The researchers say that fingolimod has potential central nervous system benefits that are not yet fully understood.
The researchers performed a series of experiments on cells they cultured (grew) in the laboratory, as well as on mice.
The news coverage concentrated on one experiment the researchers performed, which aimed to see whether fingolimod affected contextual fear conditioning and fear extinction.
Contextual fear conditioning is a process by which an organism learns to associate a neutral context – in this case an experimental chamber – with an adverse event, such as an electric shock.
Essentially, the experiment made use of the classic Pavlovian response, where behaviour is conditioned in response to an external stimulus. In this case, the response to the electric shock caused the mice to "freeze", where they don't move other than to breathe.
The researchers fed the mice fingolimod or saline (placebo) and monitored their freezing behaviour before and after placing them in an experimental chamber and giving them an electrical shock. They then returned the mice to their normal cages.
Two days later, the mice were returned to the experimental chamber and the freezing behaviour was monitored again to see if mice receiving fingolimod or saline froze for different amounts of time.
The researchers performed all of these experiments on mice that had been genetically modified so that they lacked part of their immune system. This is because fingolimod is known to affect the immune system, and the immune system has an effect on memory and learning.
The researchers performed a series of laboratory experiments and found that fingolimod becomes modified when it enters the cell. This modified form inhibits the activity of a class of enzymes, which in turn has multiple effects on gene expression (gene activity).
The researchers also discovered that fingolimod accumulates in the brains of mice, including part of the brain called the hippocampus, which is involved in memory formation.
They found that there was no significant difference in fear contextual conditioning between mice receiving fingolimod or saline – in other words, both sets of mice did not forget the association between the experimental chamber and the electric shock.

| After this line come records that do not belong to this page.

(** *** The fallback synthesizer *)

Lemma fallback_default_shape ev ctx :
  In (fb_source (fallback_default rt ev ctx)) fallback_sources
  /\ (0 <= fb_confidence (fallback_default rt ev ctx))%Q
  /\ (fb_confidence (fallback_default rt ev ctx) <= 1)%Q.
Proof.
  unfold fallback_default, fallback_sources.
  match goal with
  | |- context [match ?x with _ => _ end] => destruct x
  end; simpl; repeat split; auto 6; lra.
Qed.

Lemma generate_fallback_shape ev ctx ty f :
  _generate_fallback rt ev ctx ty = Ok f ->
  In (fb_source f) fallback_sources
  /\ (0 <= fb_confidence f)%Q /\ (fb_confidence f <= 1)%Q.
Proof.
  unfold _generate_fallback.
  destruct (String.eqb ty "zero_coordinates").
  - destruct (List.filter (last_known_good (ev_state ev)) (rev ctx)) as [|e sim].
    + intros [= <-]. apply fallback_default_shape.
    + destruct (ev_latitude e); [|discriminate].
      destruct (ev_longitude e); [|discriminate].
      simpl. intros [= <-]. unfold fallback_sources. simpl. repeat split; auto; lra.
  - destruct (String.eqb ty "stuck_api").
    { intros [= <-]. unfold fallback_sources. simpl. repeat split; auto; lra. }
    destruct (String.eqb ty "stale_event").
    { intros [= <-]. unfold fallback_sources. simpl. repeat split; auto; lra. }
    intros [= <-]. apply fallback_default_shape.
Qed.

(** Outside the [zero_coordinates] branch the synthesizer returns. *)
Lemma generate_fallback_total ev ctx ty :
  ty <> "zero_coordinates" -> exists f, _generate_fallback rt ev ctx ty = Ok f.
Proof.
  intros Hty. unfold _generate_fallback.
  destruct (String.eqb ty "zero_coordinates") eqn:E.
  - apply String.eqb_eq in E. contradiction.
  - destruct (String.eqb ty "stuck_api"); [eauto|].
    destruct (String.eqb ty "stale_event"); eauto.
Qed.

(** The synthesizer returns on a context window whose events all carry
    both coordinates. *)
Lemma generate_fallback_present ev ctx ty :
  (forall e, In e ctx -> ev_latitude e <> None /\ ev_longitude e <> None) ->
  exists f, _generate_fallback rt ev ctx ty = Ok f.
Proof.
  intros Hall. unfold _generate_fallback.
  destruct (String.eqb ty "zero_coordinates").
  - destruct (List.filter (last_known_good (ev_state ev)) (rev ctx)) as [|e sim] eqn:Es;
      [eauto|].
    assert (Hin : In e ctx).
    { apply in_rev. eapply proj1. apply (filter_In (last_known_good (ev_state ev))).
      rewrite Es. left. reflexivity. }
    destruct (Hall e Hin) as [Hla Hlo].
    destruct (ev_latitude e); [|congruence].
    destruct (ev_longitude e); [|congruence].
    simpl. eauto.
  - destruct (String.eqb ty "stuck_api"); [eauto|].
    destruct (String.eqb ty "stale_event"); eauto.
Qed.

End DetectProperties.

(** ** Properties of [detect] *)

Section DetectClaims.

Context (rt : Runtime).

(** C1 (amended).  For every [detect] call that returns, [scores] holds the
    scores of the three methods; [score] is their maximum rounded to three
    decimals, hence within 0.0005 of it; [is_anomaly] is the disjunction of
    the three methods' flags; and [type] follows the flags, not the
    scores: it is the statistical method's type when that method
    signalled, else the pattern method's type when that one signalled,
    else [ml_detected] when the learned method signalled, else [none]. *)
Theorem detect_fusion now ev ctx (self : Detector rt) v :
  fst (detect rt now ev ctx self) = Ok v ->
  let stat := _statistical_detection rt now ev ctx in
  let pat := _pattern_detection rt self ev ctx in
  exists features learned,
    _extract_features rt ev ctx = Ok features
    /\ ml_detection rt self features = Ok learned
    /\ v_scores v = {| statistical := score_of stat; ml := snd learned;
                       pattern := score_of pat |}
    /\ (exists m,
          (m = score_of stat \/ m = snd learned \/ m = score_of pat)
          /\ (score_of stat <= m)%Q /\ (snd learned <= m)%Q /\ (score_of pat <= m)%Q
          /\ v_score v = py_round3 m
          /\ (Qabs (v_score v - m) <= 1 # 2000)%Q)
    /\ v_is_anomaly v = anomaly_of stat || fst learned || anomaly_of pat
    /\ v_type v = (if anomaly_of stat then type_of stat
                   else if anomaly_of pat then type_of pat
                   else if fst learned then "ml_detected" else "none").
Proof.
  intros H stat pat.
  destruct (detect_returns rt _ _ _ _ _ H)
    as (features & learned & Hf & Hl & _ & Han & Hty & Hsc & Hs & _).
  exists features, learned.
  split; [exact Hf|]. split; [exact Hl|]. split; [exact Hsc|].
  split; [|split; [exact Han | exact Hty]].
  exists (py_max3 (score_of stat) (snd learned) (score_of pat)).
  destruct (py_max3_spec (score_of stat) (snd learned) (score_of pat))
    as (Hone & H1 & H2 & H3).
  repeat split; try assumption.
  rewrite Hs. apply py_round3_close.
Qed.

(** C10.  For every [detect] call that returns, the fallback is present
    exactly when [is_anomaly] is true, and a present fallback carries one
    of the five source tags and a confidence between 0 and 1. *)
Theorem fallback_iff_anomaly now ev ctx (self : Detector rt) v :
  fst (detect rt now ev ctx self) = Ok v ->
  (v_fallback v <> None <-> v_is_anomaly v = true)
  /\ (forall f, v_fallback v = Some f ->
        In (fb_source f) fallback_sources
        /\ (0 <= fb_confidence f)%Q /\ (fb_confidence f <= 1)%Q).
Proof.
  intros H.
  destruct (detect_returns rt _ _ _ _ _ H)
    as (features & learned & _ & _ & Hfb & Han & _).
  rewrite Han. clear Han.
  destruct (anomaly_of (_statistical_detection rt now ev ctx) || fst learned
            || anomaly_of (_pattern_detection rt self ev ctx)).
  - destruct (_generate_fallback rt ev ctx _) as [f|] eqn:Eg; [|discriminate].
    simpl in Hfb. injection Hfb as Hfb. rewrite <- Hfb. split.
    + split; [reflexivity | discriminate].
    + intros f' [= <-]. eapply generate_fallback_shape. exact Eg.
  - injection Hfb as Hfb. rewrite <- Hfb. split.
    + split; [congruence | discriminate].
    + discriminate.
Qed.

(** C3 (the defect).  On a non-empty context window none of whose events
    has a non-zero latitude, feature extraction raises [ValueError]
    instead of using the sentinel 999, and [detect] raises with it. *)
Theorem detect_raises_without_located_context now ev c ctx (self : Detector rt) :
  (forall e, In e (c :: ctx) -> ev_latitude e = None \/ zero_coordinate (ev_latitude e)) ->
  _extract_features rt ev (c :: ctx) = Raise ValueError
  /\ fst (detect rt now ev (c :: ctx) self) = Raise ValueError.
Proof.
  intros H.
  assert (Hx : _extract_features rt ev (c :: ctx) = Raise ValueError).
  { apply extract_features_min_empty. intros e He.
    apply truthy_num_false. apply H. exact He. }
  split; [exact Hx|].
  unfold detect, bind, get, lift. simpl. rewrite Hx. reflexivity.
Qed.

(** C5 (amended).  For every event whose coordinates are not both zero and
    whose latitude is outside [24, 50] or longitude outside [-125, -65],
    on a context window that is empty or holds an event of non-zero
    latitude, and with a learned method that returns a score of at most 1,
    [detect] returns an anomaly of type [invalid_coordinates] with
    statistical score 1 and combined score 1. *)
Theorem invalid_coordinates_detected now ev ctx (self : Detector rt) :
  ~ (get_latitude ev == 0 /\ get_longitude ev == 0) ->
  (get_latitude ev < 24 \/ 50 < get_latitude ev
   \/ get_longitude ev < -125 \/ -65 < get_longitude ev)%Q ->
  (ctx = [] \/ exists e q, In e ctx /\ ev_latitude e = Some q /\ ~ q == 0) ->
  (forall features, exists learned,
      ml_detection rt self features = Ok learned /\ (snd learned <= 1)%Q) ->
  exists v,
    fst (detect rt now ev ctx self) = Ok v
    /\ v_is_anomaly v = true
    /\ v_type v = "invalid_coordinates"
    /\ statistical (v_scores v) = 1%Q
    /\ v_score v == 1.
Proof.
  intros Hnz Hout Hctx Hml.
  pose proof (statistical_invalid rt now ev ctx Hnz Hout) as Hstat.
  destruct (extract_features_ok rt ev ctx) as (features & Hf & _).
  { destruct Hctx as [->|(e & q & Hin & Hq & Hne)]; [left; reflexivity|].
    right. exists e. split; [exact Hin|]. apply truthy_num_true. eauto. }
  destruct (Hml features) as (learned & Hl & Hle).
  destruct (generate_fallback_total rt ev ctx "invalid_coordinates") as (f & Hg);
    [discriminate|].
  destruct (detect_total rt now ev ctx self features learned (Some f) Hf Hl)
    as (v & Hv).
  { rewrite Hstat. unfold anomaly_of, type_of. cbn [fst snd orb].
    rewrite Hg. reflexivity. }
  exists v. split; [exact Hv|].
  destruct (detect_returns rt _ _ _ _ _ Hv)
    as (features' & learned' & Hf' & Hl' & _ & Han & Hty & Hsc & Hs & _).
  rewrite Hf in Hf'. injection Hf' as <-.
  rewrite Hl in Hl'. injection Hl' as <-.
  rewrite Hstat in Han, Hty, Hsc, Hs.
  unfold anomaly_of, type_of, score_of in Han, Hty, Hsc, Hs.
  cbn [fst snd orb] in Han, Hty, Hsc, Hs.
  split; [exact Han|]. split; [exact Hty|].
  split; [rewrite Hsc; reflexivity|].
  rewrite Hs. rewrite py_max3_first.
  - reflexivity.
  - exact Hle.
  - apply pattern_score_range.
Qed.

Mice receiving fingolimod or saline did have a significant difference in contextual fear extinction. The mice had similar freezing behaviour when they received the electric shock on the first day. They also had similar freezing behaviour on the second day, when they were put into the experimental chamber without receiving a shock, with both groups of mice gradually freezing less.
However, when they were put into the chamber on the third day, the mice fed fingolimod maintained low levels of freezing, showing that they were no longer afraid of being in the chamber, while mice fed the placebo froze.
The researchers concluded that fingolimod "may be a useful adjuvant therapy to facilitate extinction of aversive memories".
Despite what the media has reported, the evidence from this study does not prove that it is possible to "erase" painful memories in humans. All we can safely say is that this study has found that the drug fingolimod can reduce fear-related behaviour in genetically modified mice with defects in their immune system.
These mice are known to have impaired acquisition and ability to perform cognitive tasks. Whether fingolimod would have a similar effect on humans who did not have an impaired immune system or cognitive function is unknown.
Changes in memory and anxiety levels were not reported in any of the human clinical trials of fingolimod used in the treatment of multiple sclerosis. There were many listed side effects, including headaches affecting 1 in 10 people, and depression affecting between 1 in 10 and 1 in 100 people. This means that the risks of taking fingolimod solely as an anti-anxiety drug may well outweigh any benefits.